§ **About this task**:
Exactly reproduce the data from its first line through the line with "intros Hl. revert", leaving out every line after it.
☆ ☆ ☆ ☆ ☆
(* ===== verification/ForkSwitch.v ===== *)
(** * Switching to another fork

    The invariant of the chain and its block tree, and switch_to_fork: the
    blocks of the old fork are taken back, those of the new one are applied,
    until one is rejected. *)

From Stdlib Require Import ZArith Lia Bool String.
From stdpp Require Import base gmap strings list fin_sets relations.
From S2P Require Import Prelude Asset Entries Names ChainInterface ChainState AssetEntry.
From S2P Require Import EvalState ContractOperations Ledger AccountForms Conservation.
From S2P Require Import Blocks ForkDatabase ForkTree ForkStore ForkMarks.
From S2P Require Import PendingChainState Undo ChainTables Delegates DelegateLists.
From S2P Require Import ChainDatabase LedgerTables BlockLaws BlockEffects ChainExtension.

Local Open Scope Z_scope.

(** The blocks from [id] back to the first. *)
Inductive branch (db : ForkDb) : BlockIdType -> list BlockIdType -> Prop :=
  | branch_genesis : branch db 0 []
  | branch_block id b l : full_blocks db !! id = Some b -> id <> 0 ->
      branch db (previous (header b)) l -> branch db id (id :: l).

Lemma branch_ext db db' id l : full_blocks db' = full_blocks db -> branch db id l -> branch db' id l.
Proof.
  intros E. induction 1 as [| id b l Hb Hid _ IH]; [constructor |].
  eapply branch_block; [rewrite E; exact Hb | exact Hid | exact IH].
Qed.

Lemma branch_unique db id l l' : branch db id l -> branch db id l' -> l = l'.
Proof.
  intros Hl. revert l'. induction Hl as [| id b l Hb Hid _ IH]; intros l' Hl';
    inversion Hl' as [| ? b' m Hb' Hid' Hm]; subst; try congruence.
  f_equal. apply IH. congruence.
Qed.

Lemma branch_head db id id' l : branch db id l -> branch db id' l -> id = id'.
Proof. inversion 1; subst; inversion 1; congruence. Qed.

Lemma branch_stored db id l x : branch db id l -> x ∈ l -> x <> 0 /\ is_Some (full_blocks db !! x).
Proof.
  induction 1 as [| id b l Hb Hid _ IH]; [intros Hx; set_solver |].
  intros [-> | Hx]%elem_of_cons; [eauto | auto].
Qed.

(** The branch of a block of a branch is its rest. *)
Lemma branch_split db id l t : branch db id l -> t = 0 \/ t ∈ l ->
  exists l1 l2, l = l1 ++ l2 /\ branch db t l2.
Proof.
  induction 1 as [| id b l Hb Hid Hl IH]; intros Ht.
  - exists [], []. destruct Ht as [-> | Ht]; [split; [reflexivity | constructor] | set_solver].
  - destruct (decide (t = id)) as [-> | Hne].
    + exists [], (id :: l). split; [reflexivity |]. eapply branch_block; eassumption.
    + destruct IH as (l1 & l2 & -> & H2); [set_solver |]. exists (id :: l1), l2. auto.
Qed.

Section BranchRank.
Context `{HB : BlockParams} `{HH : !BlockHashes}.

Lemma branch_rank db id l x : tree db -> branch db id l -> x ∈ l -> (id_rank x <= id_rank id)%nat.
Proof.
  intros T. induction 1 as [| id b l Hb Hid _ IH]; [intros Hx; set_solver |].
  intros [-> | Hx]%elem_of_cons; [lia |]. specialize (IH Hx).
  destruct (tree_block _ T _ _ Hb) as [<- _]. pose proof (header_rank (header b)). unfold block_id in *. lia.
Qed.

Lemma branch_nodup db id l : tree db -> branch db id l -> NoDup l.
Proof.
  intros T. induction 1 as [| id b l Hb Hid Hl IH]; constructor; [| exact IH].
  intros Hx. apply (branch_rank _ _ _ _ T Hl) in Hx. destruct (tree_block _ T _ _ Hb) as [<- _].
  pose proof (header_rank (header b)). unfold block_id in *. lia.
Qed.

Lemma branch_length db id l : tree db -> branch db id l -> (List.length l <= size (fork_db db))%nat.
Proof.
  intros T Hl. pose proof (branch_nodup _ _ _ T Hl) as Hn.
  pose proof (size_list_to_set (C := gset Z) l Hn) as <-. rewrite <- size_dom.
  apply subseteq_size. intros x. rewrite elem_of_list_to_set, elem_of_dom.
  intros Hx. apply (tree_stored db x T). eapply branch_stored; eassumption.
Qed.
End BranchRank.

Section Switching.
Context `{HP : ChainParams} `{HB : BlockParams} `{HH : !BlockHashes} `{HC : Clock} `{HN : NodeParams}
  `{HV : GluaVM Pend}.

(** The included blocks are those of the head's branch, and undo states hold
    well formed entries. *)
Record chain_inv (d : ChainDatabase) : Prop := {
  inv_ok : chain_ok d;
  inv_head : head_stored d;
  inv_branch : exists l, branch (db_forks d) (head_block_id d) l /\
    forall x, is_included (look (db_forks d) x) = true <-> x = 0 \/ x ∈ l;
  inv_undo : forall i u, block_id_to_undo_state d !! i = Some u -> overlay_wf u
}.

(** No block has the number of the genesis block, which is not taken back. *)
Definition numbered (db : ForkDb) : Prop :=
  forall id b, full_blocks db !! id = Some b -> block_num (header b) <> 0.

(** What neither taking blocks back nor applying them changes. *)
Record same_blocks (d d' : ChainDatabase) : Prop := {
  same_full : full_blocks (db_forks d') = full_blocks (db_forks d);
  same_size : dom (fork_db (db_forks d')) = dom (fork_db (db_forks d));
  same_links x : can_link (look (db_forks d') x) = can_link (look (db_forks d) x)
}.
#[export] Instance same_blocks_preorder : PreOrder same_blocks.
Proof.
  split; [split; auto |]. intros d1 d2 d3 [A1 A2 A3] [B1 B2 B3]. split; [congruence | congruence |].
  intros x. now rewrite B3, A3.
Qed.

(** The numbers of blocks grow along the branches. *)
Definition orderly (db : ForkDb) : Prop :=
  forall id b, full_blocks db !! id = Some b ->
    0 < block_num (header b) /\
    forall c bc, full_blocks db !! c = Some bc -> previous (header bc) = id ->
      block_num (header b) < block_num (header bc).
Lemma orderly_numbered db : orderly db -> numbered db.
Proof. intros Ho id b Hb. destruct (Ho id b Hb). lia. Qed.

(** Undo states are kept for a number of blocks below the head: those above
    [floor] are there as long as no block above [floor] and this number is
    applied. *)
Definition within (floor : Z) (db : ForkDb) : Prop :=
  forall id b, full_blocks db !! id = Some b -> can_link (look db id) = true ->
    block_num (header b) <= floor + ALP_BLOCKCHAIN_MAX_UNDO_HISTORY.

(** The included blocks with numbers above [floor] have their undo states,
    and the index of numbers names blocks with these numbers. *)
Record undo_above (floor : Z) (d : ChainDatabase) : Prop := {
  undo_from : min_undo_block d <= floor + 1;
  undo_there x b : full_blocks (db_forks d) !! x = Some b -> floor < block_num (header b) ->
    is_included (look (db_forks d) x) = true -> is_Some (block_id_to_undo_state d !! x);
  undo_index n i : block_num_to_id d !! n = Some i ->
    exists b, full_blocks (db_forks d) !! i = Some b /\ block_num (header b) = n
}.
Lemma undo_above_raise floor floor' d : floor <= floor' -> undo_above floor d -> undo_above floor' d.
Proof.
  intros Hf [H1 H2 H3]. split; [lia | | exact H3]. intros x b Hb Hn. apply (H2 x b Hb). lia.
Qed.
Definition keeps_undo (d d' : ChainDatabase) : Prop :=
  forall floor, within floor (db_forks d) -> undo_above floor d -> undo_above floor d'.

(** The steps that change the tables: the head is taken back, or a block is
    put on it. *)
Inductive move (d d' : ChainDatabase) : Prop :=
  | move_pop l u t : chain_inv d -> branch (db_forks d) (head_block_id d) (head_block_id d :: l) ->
      block_id_to_undo_state d !! head_block_id d = Some u ->
      apply_changes (set_prev_state (Some (db_tables d)) u) = (Ok tt, Some t) -> popped t d d' -> move d d'
  | move_accept b p : chain_inv d -> block_id b <> 0 -> arrived d b -> accepted b p d d' -> move d d'
  | move_other : db_tables d' = db_tables d -> head_block_id d' = head_block_id d ->
      full_blocks (db_forks d') = full_blocks (db_forks d) ->
      block_id_to_undo_state d' = block_id_to_undo_state d -> block_num_to_id d' = block_num_to_id d -> move d d'.

(** A step keeps the stored blocks, and the undo states when no block is too
    far above the floor; the block [c] stays in the chain. *)
Record steps_to (c : BlockIdType) (d d' : ChainDatabase) : Prop := {
  step_move : move d d';
  step_full : full_blocks (db_forks d') = full_blocks (db_forks d);
  step_links x : can_link (look (db_forks d') x) = true -> can_link (look (db_forks d) x) = true;
  step_undo : keeps_undo d d';
  step_keeps : is_included (look (db_forks d) c) = true -> is_included (look (db_forks d') c) = true
}.

(** No blocks are added, none becomes valid again, no undo state is lost, and
    [c] stays. *)
Record evolves (c : BlockIdType) (d d' : ChainDatabase) : Prop := {
  ev_moves : rtc (steps_to c) d d';
  ev_full : full_blocks (db_forks d') = full_blocks (db_forks d);
  ev_links x : can_link (look (db_forks d') x) = true -> can_link (look (db_forks d) x) = true;
  ev_undo : keeps_undo d d';
  ev_keeps : is_included (look (db_forks d) c) = true -> is_included (look (db_forks d') c) = true
}.
#[export] Instance evolves_preorder c : PreOrder (evolves c).
Proof.
  split; [split; [apply rtc_refl | reflexivity | easy | now intros ? _ | easy] |].
  intros d1 d2 d3 [A0 A1 A2 A3 A4] [B0 B1 B2 B3 B4].
  split; [etransitivity; eassumption | congruence | auto | | auto].
  intros floor Hw Hu. apply B3; [| now apply A3]. intros id b. rewrite A1. intros Hb Hc. exact (Hw id b Hb (A2 _ Hc)).
Qed.

Lemma evolves_once c d d' : move d d' -> full_blocks (db_forks d') = full_blocks (db_forks d) ->
  (forall x, can_link (look (db_forks d') x) = true -> can_link (look (db_forks d) x) = true) ->
  keeps_undo d d' ->
  (is_included (look (db_forks d) c) = true -> is_included (look (db_forks d') c) = true) -> evolves c d d'.
Proof. intros Hm Hf Hl Hu Hk. split; [apply rtc_once; now split | exact Hf | exact Hl | exact Hu | exact Hk]. Qed.

Lemma mark_included_dom id included db u db' : mark_included id included db = (Ok u, db') ->
  dom (fork_db db') = dom (fork_db db).
Proof.
  unfold mark_included, fork_fetch, fork_store. intros R. run_inv R. cbn.
  rewrite dom_insert_L. match goal with H : _ !! id = Some _ |- _ =>
    apply elem_of_dom_2 in H; apply set_eq; intros x; set_solver end.
Qed.

Lemma mark_included_same id included db db' u : is_Some (fork_db db !! id) ->
  (included = true -> invalid (look db id) = false) -> mark_included id included db = (Ok u, db') ->
  full_blocks db' = full_blocks db /\
  (forall x, can_link (look db' x) = can_link (look db x)) /\
  forall x, is_included (look db' x) = if decide (x = id) then included else is_included (look db x).
Proof.
  intros Hid Hinv R.
  destruct (mark_included_run id included db Hid) as (db1 & R1 & Hs & Hx & Hi & Hv & _).
  rewrite R in R1. injection R1 as _ <-. split; [apply Hs |]. split.
  - intros x. unfold can_link. rewrite (shape_linked _ _ Hs). f_equal. f_equal.
    destruct (decide (x = id)) as [-> | Hne]; [| now rewrite Hx].
    unfold invalid at 1. rewrite Hv. destruct included; [now rewrite Hinv | reflexivity].
  - intros x. case_decide as Hd; [now rewrite Hd | now rewrite Hx].
Qed.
☆ ☆ ☆ ☆ ☆
§ **Your response**:
(* ===== verification/ForkSwitch.v ===== *)
(** * Switching to another fork

    The invariant of the chain and its block tree, and switch_to_fork: the
    blocks of the old fork are taken back, those of the new one are applied,
    until one is rejected. *)

From Stdlib Require Import ZArith Lia Bool String.
From stdpp Require Import base gmap strings list fin_sets relations.
From S2P Require Import Prelude Asset Entries Names ChainInterface ChainState AssetEntry.
From S2P Require Import EvalState ContractOperations Ledger AccountForms Conservation.
From S2P Require Import Blocks ForkDatabase ForkTree ForkStore ForkMarks.
From S2P Require Import PendingChainState Undo ChainTables Delegates DelegateLists.
From S2P Require Import ChainDatabase LedgerTables BlockLaws BlockEffects ChainExtension.

Local Open Scope Z_scope.

(** The blocks from [id] back to the first. *)
Inductive branch (db : ForkDb) : BlockIdType -> list BlockIdType -> Prop :=
  | branch_genesis : branch db 0 []
  | branch_block id b l : full_blocks db !! id = Some b -> id <> 0 ->
      branch db (previous (header b)) l -> branch db id (id :: l).

Lemma branch_ext db db' id l : full_blocks db' = full_blocks db -> branch db id l -> branch db' id l.
Proof.
  intros E. induction 1 as [| id b l Hb Hid _ IH]; [constructor |].
  eapply branch_block; [rewrite E; exact Hb | exact Hid | exact IH].
Qed.

Lemma branch_unique db id l l' : branch db id l -> branch db id l' -> l = l'.
Proof.
  intros Hl. revert l'. induction Hl as [| id b l Hb Hid _ IH]; intros l' Hl';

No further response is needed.